INFORMATION GIVEN Block Start

(** X19.  With a usable key (absent, empty or 32 bytes long) the three
    ways the connection can fail: an error of the client constructor is
    returned before any request is sent; an error of [BucketExists] is
    returned as it is; a bucket reported missing gives the error that
    names the bucket.  No storage is returned in any of them. *)
Theorem NewS3Storage_connection_errors opts w :
  len (EncryptionKey opts) = 0 \/ len (EncryptionKey opts) = 32 ->
  (forall e1 cerr,
     minio_New (Endpoint opts) (AccessKeyID opts) (SecretAccessKey opts)
       (env w) = (e1, Some cerr) ->
     NewS3Storage opts w =
     Returns (None, Some cerr) (Build_World (db w) e1 (calls w))) /\
  (forall e1 e2 ok berr,
     minio_New (Endpoint opts) (AccessKeyID opts) (SecretAccessKey opts)
       (env w) = (e1, None) ->
     BucketExists (Bucket opts) e1 = (e2, (ok, Some berr)) ->
     NewS3Storage opts w =
     Returns (None, Some berr)
       (Build_World (db w) e2 (calls w ++ [CallBucketExists (Bucket opts)]))) /\
  (forall e1 e2,
     minio_New (Endpoint opts) (AccessKeyID opts) (SecretAccessKey opts)
       (env w) = (e1, None) ->
     BucketExists (Bucket opts) e1 = (e2, (false, None)) ->
     NewS3Storage opts w =
     Returns (None,
              Some (errorsNew
                      ("S3 bucket " +:+ Bucket opts +:+ " does not exist")))
       (Build_World (db w) e2 (calls w ++ [CallBucketExists (Bucket opts)]))).
Proof.
  intros Hkey. unfold NewS3Storage.
  assert (Hsel :
    (match EncryptionKey opts with None => true | Some _ => false end
     || (len (EncryptionKey opts) =? 0)) = true \/
    ((match EncryptionKey opts with None => true | Some _ => false end
      || (len (EncryptionKey opts) =? 0)) = false /\
     negb (len (EncryptionKey opts) =? 32) = false)).
  { destruct Hkey as [-> | ->].
    - left. now rewrite orb_true_r.
    - destruct (EncryptionKey opts); [right|left]; split; reflexivity. }
  destruct Hsel as [-> | [-> ->]];
    unfold bind, s3_New, s3_BucketExists, remote, ret;
    (split; [|split]).
  all: try (intros e1 cerr Hnew; now rewrite Hnew).
  all: try (intros e1 e2 ok berr Hnew Hb; rewrite Hnew; cbn [env];
            now rewrite Hb).
  all: intros e1 e2 Hnew Hb; rewrite Hnew; cbn [env]; now rewrite Hb.
Qed.

(** ** Lock *)

Lemma txn_Get_miss_later s (t t' : Time) key err :
  txn_Get s t key = inr err -> 0 <= t -> t <= t' ->
  exists err', txn_Get s t' key = inr err'.
Proof.
  unfold txn_Get. destruct (String.eqb key EmptyString); [now eexists|].
  destruct (s !! key) as [e|]; [|now eexists].
  destruct (isExpired (ExpiresAt e) t) eqn:Hexp; [|discriminate].
  intros _ Hepoch Hle.
  assert (Hexp' : isExpired (ExpiresAt e) t' = true).
  { unfold isExpired in *. destruct (ExpiresAt e =? 0); [discriminate|].
    apply Z.leb_le in Hexp. apply Z.leb_le.
    pose proof (Unix_mono _ _ Hle) as Hmono.
    pose proof (Unix_nonneg _ Hepoch) as Hpos.
    rewrite uint64_nonneg in Hexp by lia.
    rewrite uint64_nonneg by lia. lia. }
  rewrite Hexp'. now eexists.
Qed.

Lemma Lock_loop_read_ok gs key startedAt w e1 obj e2 perr fuel :
  GetObject (bucket gs) (objLockName gs key) (env w) = (e1, (obj, None)) ->
  PutObject (bucket gs) (objLockName gs key)
    (list_byte_of_string (time_Format_RFC3339 (time_Now e1))) e1
  = (e2, perr) ->
  Lock_loop (S fuel) gs key startedAt w =
  Returns perr
    (Build_World (db w) e2
       (calls w ++
        [CallGetObject (bucket gs) (objLockName gs key);
         CallPutObject (bucket gs) (objLockName gs key)
           (list_byte_of_string (time_Format_RFC3339 (time_Now e1)))])).
Proof.
  intros Hobj Hput. cbn [Lock_loop]. unfold s3_GetObject. step_remote Hobj.
  erewrite putLockFile_Returns by exact Hput.
  cbn [db env calls]. now rewrite <- app_assoc.
Qed.

(** X20.  When [GetObject] returns the sentinel without an error, [Lock]
    does not look at it: whatever it holds - also a timestamp written a
    moment ago by another holder - the first iteration overwrites it with
    the current time and returns the result of the write. *)
Theorem Lock_overwrites_when_read_succeeds gs key w s err e1 obj e2 perr fuel :
  db w = Opened s ->
  txn_Get s (time_Now (env w)) key = inr err ->
  GetObject (bucket gs) (objLockName gs key) (env w) = (e1, (obj, None)) ->
  PutObject (bucket gs) (objLockName gs key)
    (list_byte_of_string (time_Format_RFC3339 (time_Now e1))) e1
  = (e2, perr) ->
  Lock (S fuel) gs key w =
  Returns perr
    (Build_World (db w) e2
       (calls w ++
        [CallGetObject (bucket gs) (objLockName gs key);
         CallPutObject (bucket gs) (objLockName gs key)
           (list_byte_of_string (time_Format_RFC3339 (time_Now e1)))])).
Proof.
  intros Hdb Hget Hobj Hput. rewrite (Lock_miss _ _ _ _ _ _ Hdb Hget).
  exact (Lock_loop_read_ok _ _ _ _ _ _ _ _ _ Hobj Hput).
Qed.

(** Before the epoch the Unix second of the clock wraps around as an
    unsigned number: an entry can count as expired then and be live
    later. *)
Lemma txn_Get_miss_before_epoch :
  let e := {| Value := []; ExpiresAt := 5 |} in
  let s : gmap string Entry := {[ "k" := e ]} in
  txn_Get s (- time.Second) "k" = inr ErrKeyNotFound /\
  txn_Get s time.Second "k" = inl e.
Proof. split; vm_compute; reflexivity. Qed.
(** X17.  A failed check ends [generate] with one error and nothing
    else: with another linker than [pnp], with a Yarn path whose path
    from the project starts with a dot, or in a project whose lockfile
    or PnP file is missing, the run reports exactly one error, writes no
    file, and calls nothing. *)
Theorem command_checks_write_nothing `{YarnApi} `{CommandApi}
    (defaultExprTmpl projectExprTmpl : string) (project : Project) (env : CommandEnv)
    (fuel : nat) (w : World) :
  nodeLinker (configuration project) ≠ "pnp"
  ∨ String.prefix "." (yarnPathInProject project) = true
  ∨ installed project w = false →
  ∃ msg,
    generateWhole defaultExprTmpl projectExprTmpl project env fuel w
    = Some (Return tt, {| fs := fs w; reports := reports w ++ [ReportError msg];
                          effects := effects w |}).
Proof.
  intros Hcheck. unfold generateWhole, generateBody.
  destruct (String.eqb_spec (nodeLinker (configuration project)) "pnp") as [Hpnp|Hpnp];
    [|by eexists].
  cbn [negb].
  destruct (String.prefix "." (yarnPathInProject project)) eqn:Hyarn; [by eexists|].
  destruct (installed project w) eqn:Hinstalled; [|by eexists].
  by destruct Hcheck as [?|[?|?]].
Qed.

Lemma command_checks_write_nothing_witness :
  ∃ msg,
    generateWhole (H:=pathApi) (H0:=exampleCommandApi) "{ }" "{ project }"
      (commandProject "pnp" "/proj/.yarn/releases/yarn.cjs") commandEnv 5 installedWorld
    = Some (Return tt,
            {| fs := fs installedWorld;
               reports := reports installedWorld ++ [ReportError msg];
               effects := effects installedWorld |}).
Proof.
  apply (command_checks_write_nothing (H:=pathApi) (H0:=exampleCommandApi)).
  right. left. reflexivity.
Defined.

(** X18.  A run that gets past the checks and whose [nix-hash] call
    succeeds writes [yarn-project.nix] with the rendered expression,
    keeps a [default.nix] that exists and creates it from the template
    otherwise (whether or not there is a [flake.nix]), leaves all other
    files alone and reports no error. *)
Theorem command_writes_expressions `{YarnApi} `{CommandApi}
    (defaultExprTmpl projectExprTmpl : string) (project : Project) (env : CommandEnv)
    (fuel : nat) (w : World) (entries : list string) (warnings : list Report)
    (stdout : string) :
  nodeLinker (configuration project) = "pnp" →
  String.prefix "." (yarnPathInProject project) = false →
  installed project w = true →
  yarnClosureEntries project fuel
    (yarnClosureInput project env (bool_decide (is_Some (fs w !! pluginsDir project))))
    ([], []) = Some (entries, warnings) →
  execNixHash env (nixHashArgs project) = Return stdout →
  ∃ w',
    generateWhole defaultExprTmpl projectExprTmpl project env fuel w = Some (Return tt, w')
    ∧ fs w' !! projectExprPath project
      = Some (renderProjectExpr projectExprTmpl project (trim stdout) entries)
    ∧ (defaultExprPath project ≠ projectExprPath project →
       fs w' !! defaultExprPath project
       = Some (default defaultExprTmpl (fs w !! defaultExprPath project)))
    ∧ (∀ path, path ≠ projectExprPath project → path ≠ defaultExprPath project →
         fs w' !! path = fs w !! path)
    ∧ exitCode w' = exitCode w.
Proof.
  intros Hlinker Hyarn Hinstalled Hentries Hhash.
  rewrite (generateWhole_run _ _ _ _ _ _ entries warnings) by done.
  rewrite writeExpressions_run, Hhash. cbn [fs reports effects].
  assert (Hwarn : Forall (λ r, isError r = false) warnings).
  { apply yarnClosureEntries_spec in Hentries as (-> & _).
    apply Forall_fmap, Forall_true. done. }
  pose proof (exitCode_no_error w warnings Hwarn) as Hcode.
  destruct (bool_decide (is_Some (_ !! defaultExprPath project))) eqn:Hdefault.
  - eexists. split; [done|]. cbn [fs reports effects]. split_and!.
    + apply lookup_insert_eq.
    + intros Hne. rewrite lookup_insert_ne by done.
      apply bool_decide_eq_true in Hdefault as [content Hcontent].
      rewrite lookup_insert_ne in Hcontent by done. by rewrite Hcontent.
    + intros path Hp _. by rewrite lookup_insert_ne.
    + rewrite <-Hcode. unfold exitCode. cbn [reports].
      by rewrite !existsb_app, orb_false_r.
  - eexists. split; [done|]. cbn [fs reports effects]. split_and!.
    + apply bool_decide_eq_false in Hdefault.
      destruct (decide (defaultExprPath project = projectExprPath project)) as [Heq|Hne].
      * destruct Hdefault. rewrite Heq, lookup_insert_eq. by eexists.
      * rewrite lookup_insert_ne by done. apply lookup_insert_eq.
    + intros Hne. rewrite lookup_insert_eq.
      apply bool_decide_eq_false in Hdefault.
      rewrite lookup_insert_ne in Hdefault by done.
      destruct (fs w !! defaultExprPath project) as [content|] eqn:Hcontent; [|done].
      destruct Hdefault. by eexists.
    + intros path Hp Hd. by rewrite !lookup_insert_ne.
    + rewrite <-Hcode. unfold exitCode. cbn [reports].
      by rewrite !existsb_app, orb_false_r.
Qed.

INFORMATION GIVEN Block End

INSTRUCTIONS TO FOLLOW:
Copy out, in full, each line above that has the word "right" in it.

SOLUTION:
    - destruct (EncryptionKey opts); [right|left]; split; reflexivity. }
  right. left. reflexivity.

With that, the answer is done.